Start of Extracted records

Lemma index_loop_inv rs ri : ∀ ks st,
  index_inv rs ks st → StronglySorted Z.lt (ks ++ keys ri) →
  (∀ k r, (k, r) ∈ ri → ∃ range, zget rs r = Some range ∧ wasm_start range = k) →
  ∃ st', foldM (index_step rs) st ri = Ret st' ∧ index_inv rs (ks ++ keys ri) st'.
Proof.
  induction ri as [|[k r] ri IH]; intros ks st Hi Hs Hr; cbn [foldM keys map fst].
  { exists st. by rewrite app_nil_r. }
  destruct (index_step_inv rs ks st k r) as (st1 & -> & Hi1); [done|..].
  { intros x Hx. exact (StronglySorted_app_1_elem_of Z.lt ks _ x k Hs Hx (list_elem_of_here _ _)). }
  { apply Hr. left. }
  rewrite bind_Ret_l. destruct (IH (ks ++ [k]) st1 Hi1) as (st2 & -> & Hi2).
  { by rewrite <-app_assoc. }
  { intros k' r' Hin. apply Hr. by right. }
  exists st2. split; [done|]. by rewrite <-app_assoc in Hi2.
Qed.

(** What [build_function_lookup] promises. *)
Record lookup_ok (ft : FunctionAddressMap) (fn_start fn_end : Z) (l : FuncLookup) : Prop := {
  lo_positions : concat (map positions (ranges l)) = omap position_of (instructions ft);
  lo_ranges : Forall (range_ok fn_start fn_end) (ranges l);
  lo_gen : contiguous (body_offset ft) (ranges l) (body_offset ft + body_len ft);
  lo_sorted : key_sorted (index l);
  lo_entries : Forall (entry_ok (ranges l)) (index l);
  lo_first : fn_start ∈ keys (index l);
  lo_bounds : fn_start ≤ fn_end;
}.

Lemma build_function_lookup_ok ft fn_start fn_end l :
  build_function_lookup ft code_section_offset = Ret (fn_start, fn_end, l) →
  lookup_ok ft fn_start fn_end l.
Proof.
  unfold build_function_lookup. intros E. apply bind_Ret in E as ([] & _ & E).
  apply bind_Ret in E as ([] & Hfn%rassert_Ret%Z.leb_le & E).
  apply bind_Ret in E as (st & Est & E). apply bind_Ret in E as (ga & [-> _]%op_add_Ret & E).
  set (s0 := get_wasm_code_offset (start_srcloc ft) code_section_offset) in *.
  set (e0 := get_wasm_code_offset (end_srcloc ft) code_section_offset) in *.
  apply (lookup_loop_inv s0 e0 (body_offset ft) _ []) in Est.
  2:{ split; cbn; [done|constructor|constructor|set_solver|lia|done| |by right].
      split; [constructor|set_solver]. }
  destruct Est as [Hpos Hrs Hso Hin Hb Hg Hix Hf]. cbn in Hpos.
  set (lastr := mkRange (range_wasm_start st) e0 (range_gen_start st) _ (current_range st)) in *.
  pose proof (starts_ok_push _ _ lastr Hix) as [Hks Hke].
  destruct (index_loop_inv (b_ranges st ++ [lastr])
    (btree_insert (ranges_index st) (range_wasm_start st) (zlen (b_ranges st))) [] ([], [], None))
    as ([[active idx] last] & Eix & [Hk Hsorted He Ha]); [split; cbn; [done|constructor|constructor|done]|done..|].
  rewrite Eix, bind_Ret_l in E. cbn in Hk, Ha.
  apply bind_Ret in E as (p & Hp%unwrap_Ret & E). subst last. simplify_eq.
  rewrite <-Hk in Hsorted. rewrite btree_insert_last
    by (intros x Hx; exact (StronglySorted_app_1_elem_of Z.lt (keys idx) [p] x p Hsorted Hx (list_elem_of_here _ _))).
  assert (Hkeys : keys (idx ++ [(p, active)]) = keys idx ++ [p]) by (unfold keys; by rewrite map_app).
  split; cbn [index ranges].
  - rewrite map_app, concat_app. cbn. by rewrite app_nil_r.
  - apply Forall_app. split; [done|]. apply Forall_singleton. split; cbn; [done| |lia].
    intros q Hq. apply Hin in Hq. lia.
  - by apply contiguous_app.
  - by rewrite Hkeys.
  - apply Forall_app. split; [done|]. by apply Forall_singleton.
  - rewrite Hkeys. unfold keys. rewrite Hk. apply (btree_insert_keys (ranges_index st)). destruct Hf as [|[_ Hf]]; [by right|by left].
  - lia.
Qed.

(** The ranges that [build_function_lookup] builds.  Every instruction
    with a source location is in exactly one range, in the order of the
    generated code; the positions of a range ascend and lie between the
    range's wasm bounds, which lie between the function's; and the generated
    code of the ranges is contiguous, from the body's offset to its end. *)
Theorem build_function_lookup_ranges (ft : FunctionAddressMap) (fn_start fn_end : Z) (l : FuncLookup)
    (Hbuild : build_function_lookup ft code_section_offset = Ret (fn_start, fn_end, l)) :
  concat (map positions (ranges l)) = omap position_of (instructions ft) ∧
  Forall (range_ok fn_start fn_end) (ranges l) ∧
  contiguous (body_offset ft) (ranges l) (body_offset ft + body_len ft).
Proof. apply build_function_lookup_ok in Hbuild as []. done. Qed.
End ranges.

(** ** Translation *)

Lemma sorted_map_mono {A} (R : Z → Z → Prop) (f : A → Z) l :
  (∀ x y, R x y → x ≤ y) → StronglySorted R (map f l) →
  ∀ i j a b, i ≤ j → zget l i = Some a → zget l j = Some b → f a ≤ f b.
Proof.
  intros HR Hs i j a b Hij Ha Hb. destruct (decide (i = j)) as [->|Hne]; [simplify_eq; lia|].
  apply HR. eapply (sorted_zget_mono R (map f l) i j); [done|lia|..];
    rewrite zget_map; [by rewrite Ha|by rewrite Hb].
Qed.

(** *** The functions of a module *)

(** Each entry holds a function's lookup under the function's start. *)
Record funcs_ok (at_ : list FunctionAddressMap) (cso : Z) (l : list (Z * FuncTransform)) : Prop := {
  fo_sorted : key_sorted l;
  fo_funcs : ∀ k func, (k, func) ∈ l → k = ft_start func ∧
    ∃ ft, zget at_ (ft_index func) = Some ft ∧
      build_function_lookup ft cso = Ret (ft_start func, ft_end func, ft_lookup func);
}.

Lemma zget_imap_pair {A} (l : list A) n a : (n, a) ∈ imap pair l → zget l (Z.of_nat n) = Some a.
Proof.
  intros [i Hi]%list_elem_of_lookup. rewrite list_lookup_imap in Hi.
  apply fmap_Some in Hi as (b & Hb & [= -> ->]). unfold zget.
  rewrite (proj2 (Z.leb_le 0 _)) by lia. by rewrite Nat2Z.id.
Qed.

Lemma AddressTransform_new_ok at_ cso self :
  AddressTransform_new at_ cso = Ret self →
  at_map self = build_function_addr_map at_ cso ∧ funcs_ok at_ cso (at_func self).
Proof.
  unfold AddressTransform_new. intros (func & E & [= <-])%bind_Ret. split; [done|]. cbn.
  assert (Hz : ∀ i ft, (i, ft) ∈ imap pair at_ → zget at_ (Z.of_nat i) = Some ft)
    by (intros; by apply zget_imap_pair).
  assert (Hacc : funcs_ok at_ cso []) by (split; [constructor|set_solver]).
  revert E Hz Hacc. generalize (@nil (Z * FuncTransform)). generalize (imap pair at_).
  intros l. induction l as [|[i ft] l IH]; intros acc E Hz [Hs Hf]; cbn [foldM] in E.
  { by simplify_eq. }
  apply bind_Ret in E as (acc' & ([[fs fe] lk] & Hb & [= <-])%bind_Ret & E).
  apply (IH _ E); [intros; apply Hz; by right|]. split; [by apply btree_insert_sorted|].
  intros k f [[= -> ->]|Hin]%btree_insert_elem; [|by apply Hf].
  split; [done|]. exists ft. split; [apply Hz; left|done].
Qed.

End of Extracted records

What the exercise asks: Set down the full listing a second time, exactly as given.

Result for this task:
Lemma index_loop_inv rs ri : ∀ ks st,
  index_inv rs ks st → StronglySorted Z.lt (ks ++ keys ri) →
  (∀ k r, (k, r) ∈ ri → ∃ range, zget rs r = Some range ∧ wasm_start range = k) →
  ∃ st', foldM (index_step rs) st ri = Ret st' ∧ index_inv rs (ks ++ keys ri) st'.
Proof.
  induction ri as [|[k r] ri IH]; intros ks st Hi Hs Hr; cbn [foldM keys map fst].
  { exists st. by rewrite app_nil_r. }
  destruct (index_step_inv rs ks st k r) as (st1 & -> & Hi1); [done|..].
  { intros x Hx. exact (StronglySorted_app_1_elem_of Z.lt ks _ x k Hs Hx (list_elem_of_here _ _)). }
  { apply Hr. left. }
  rewrite bind_Ret_l. destruct (IH (ks ++ [k]) st1 Hi1) as (st2 & -> & Hi2).
  { by rewrite <-app_assoc. }
  { intros k' r' Hin. apply Hr. by right. }
  exists st2. split; [done|]. by rewrite <-app_assoc in Hi2.
Qed.

(** What [build_function_lookup] promises. *)
Record lookup_ok (ft : FunctionAddressMap) (fn_start fn_end : Z) (l : FuncLookup) : Prop := {
  lo_positions : concat (map positions (ranges l)) = omap position_of (instructions ft);
  lo_ranges : Forall (range_ok fn_start fn_end) (ranges l);
  lo_gen : contiguous (body_offset ft) (ranges l) (body_offset ft + body_len ft);
  lo_sorted : key_sorted (index l);
  lo_entries : Forall (entry_ok (ranges l)) (index l);
  lo_first : fn_start ∈ keys (index l);
  lo_bounds : fn_start ≤ fn_end;
}.

Lemma build_function_lookup_ok ft fn_start fn_end l :
  build_function_lookup ft code_section_offset = Ret (fn_start, fn_end, l) →
  lookup_ok ft fn_start fn_end l.
Proof.
  unfold build_function_lookup. intros E. apply bind_Ret in E as ([] & _ & E).
  apply bind_Ret in E as ([] & Hfn%rassert_Ret%Z.leb_le & E).
  apply bind_Ret in E as (st & Est & E). apply bind_Ret in E as (ga & [-> _]%op_add_Ret & E).
  set (s0 := get_wasm_code_offset (start_srcloc ft) code_section_offset) in *.
  set (e0 := get_wasm_code_offset (end_srcloc ft) code_section_offset) in *.
  apply (lookup_loop_inv s0 e0 (body_offset ft) _ []) in Est.
  2:{ split; cbn; [done|constructor|constructor|set_solver|lia|done| |by right].
      split; [constructor|set_solver]. }
  destruct Est as [Hpos Hrs Hso Hin Hb Hg Hix Hf]. cbn in Hpos.
  set (lastr := mkRange (range_wasm_start st) e0 (range_gen_start st) _ (current_range st)) in *.
  pose proof (starts_ok_push _ _ lastr Hix) as [Hks Hke].
  destruct (index_loop_inv (b_ranges st ++ [lastr])
    (btree_insert (ranges_index st) (range_wasm_start st) (zlen (b_ranges st))) [] ([], [], None))
    as ([[active idx] last] & Eix & [Hk Hsorted He Ha]); [split; cbn; [done|constructor|constructor|done]|done..|].
  rewrite Eix, bind_Ret_l in E. cbn in Hk, Ha.
  apply bind_Ret in E as (p & Hp%unwrap_Ret & E). subst last. simplify_eq.
  rewrite <-Hk in Hsorted. rewrite btree_insert_last
    by (intros x Hx; exact (StronglySorted_app_1_elem_of Z.lt (keys idx) [p] x p Hsorted Hx (list_elem_of_here _ _))).
  assert (Hkeys : keys (idx ++ [(p, active)]) = keys idx ++ [p]) by (unfold keys; by rewrite map_app).
  split; cbn [index ranges].
  - rewrite map_app, concat_app. cbn. by rewrite app_nil_r.
  - apply Forall_app. split; [done|]. apply Forall_singleton. split; cbn; [done| |lia].
    intros q Hq. apply Hin in Hq. lia.
  - by apply contiguous_app.
  - by rewrite Hkeys.
  - apply Forall_app. split; [done|]. by apply Forall_singleton.
  - rewrite Hkeys. unfold keys. rewrite Hk. apply (btree_insert_keys (ranges_index st)). destruct Hf as [|[_ Hf]]; [by right|by left].
  - lia.
Qed.

(** The ranges that [build_function_lookup] builds.  Every instruction
    with a source location is in exactly one range, in the order of the
    generated code; the positions of a range ascend and lie between the
    range's wasm bounds, which lie between the function's; and the generated
    code of the ranges is contiguous, from the body's offset to its end. *)
Theorem build_function_lookup_ranges (ft : FunctionAddressMap) (fn_start fn_end : Z) (l : FuncLookup)
    (Hbuild : build_function_lookup ft code_section_offset = Ret (fn_start, fn_end, l)) :
  concat (map positions (ranges l)) = omap position_of (instructions ft) ∧
  Forall (range_ok fn_start fn_end) (ranges l) ∧
  contiguous (body_offset ft) (ranges l) (body_offset ft + body_len ft).
Proof. apply build_function_lookup_ok in Hbuild as []. done. Qed.
End ranges.

(** ** Translation *)

Lemma sorted_map_mono {A} (R : Z → Z → Prop) (f : A → Z) l :
  (∀ x y, R x y → x ≤ y) → StronglySorted R (map f l) →
  ∀ i j a b, i ≤ j → zget l i = Some a → zget l j = Some b → f a ≤ f b.
Proof.
  intros HR Hs i j a b Hij Ha Hb. destruct (decide (i = j)) as [->|Hne]; [simplify_eq; lia|].
  apply HR. eapply (sorted_zget_mono R (map f l) i j); [done|lia|..];
    rewrite zget_map; [by rewrite Ha|by rewrite Hb].
Qed.

(** *** The functions of a module *)

(** Each entry holds a function's lookup under the function's start. *)
Record funcs_ok (at_ : list FunctionAddressMap) (cso : Z) (l : list (Z * FuncTransform)) : Prop := {
  fo_sorted : key_sorted l;
  fo_funcs : ∀ k func, (k, func) ∈ l → k = ft_start func ∧
    ∃ ft, zget at_ (ft_index func) = Some ft ∧
      build_function_lookup ft cso = Ret (ft_start func, ft_end func, ft_lookup func);
}.

Lemma zget_imap_pair {A} (l : list A) n a : (n, a) ∈ imap pair l → zget l (Z.of_nat n) = Some a.
Proof.
  intros [i Hi]%list_elem_of_lookup. rewrite list_lookup_imap in Hi.
  apply fmap_Some in Hi as (b & Hb & [= -> ->]). unfold zget.
  rewrite (proj2 (Z.leb_le 0 _)) by lia. by rewrite Nat2Z.id.
Qed.

Lemma AddressTransform_new_ok at_ cso self :
  AddressTransform_new at_ cso = Ret self →
  at_map self = build_function_addr_map at_ cso ∧ funcs_ok at_ cso (at_func self).
Proof.
  unfold AddressTransform_new. intros (func & E & [= <-])%bind_Ret. split; [done|]. cbn.
  assert (Hz : ∀ i ft, (i, ft) ∈ imap pair at_ → zget at_ (Z.of_nat i) = Some ft)
    by (intros; by apply zget_imap_pair).
  assert (Hacc : funcs_ok at_ cso []) by (split; [constructor|set_solver]).
  revert E Hz Hacc. generalize (@nil (Z * FuncTransform)). generalize (imap pair at_).
  intros l. induction l as [|[i ft] l IH]; intros acc E Hz [Hs Hf]; cbn [foldM] in E.
  { by simplify_eq. }
  apply bind_Ret in E as (acc' & ([[fs fe] lk] & Hb & [= <-])%bind_Ret & E).
  apply (IH _ E); [intros; apply Hz; by right|]. split; [by apply btree_insert_sorted|].
  intros k f [[= -> ->]|Hin]%btree_insert_elem; [|by apply Hf].
  split; [done|]. exists ft. split; [apply Hz; left|done].
Qed.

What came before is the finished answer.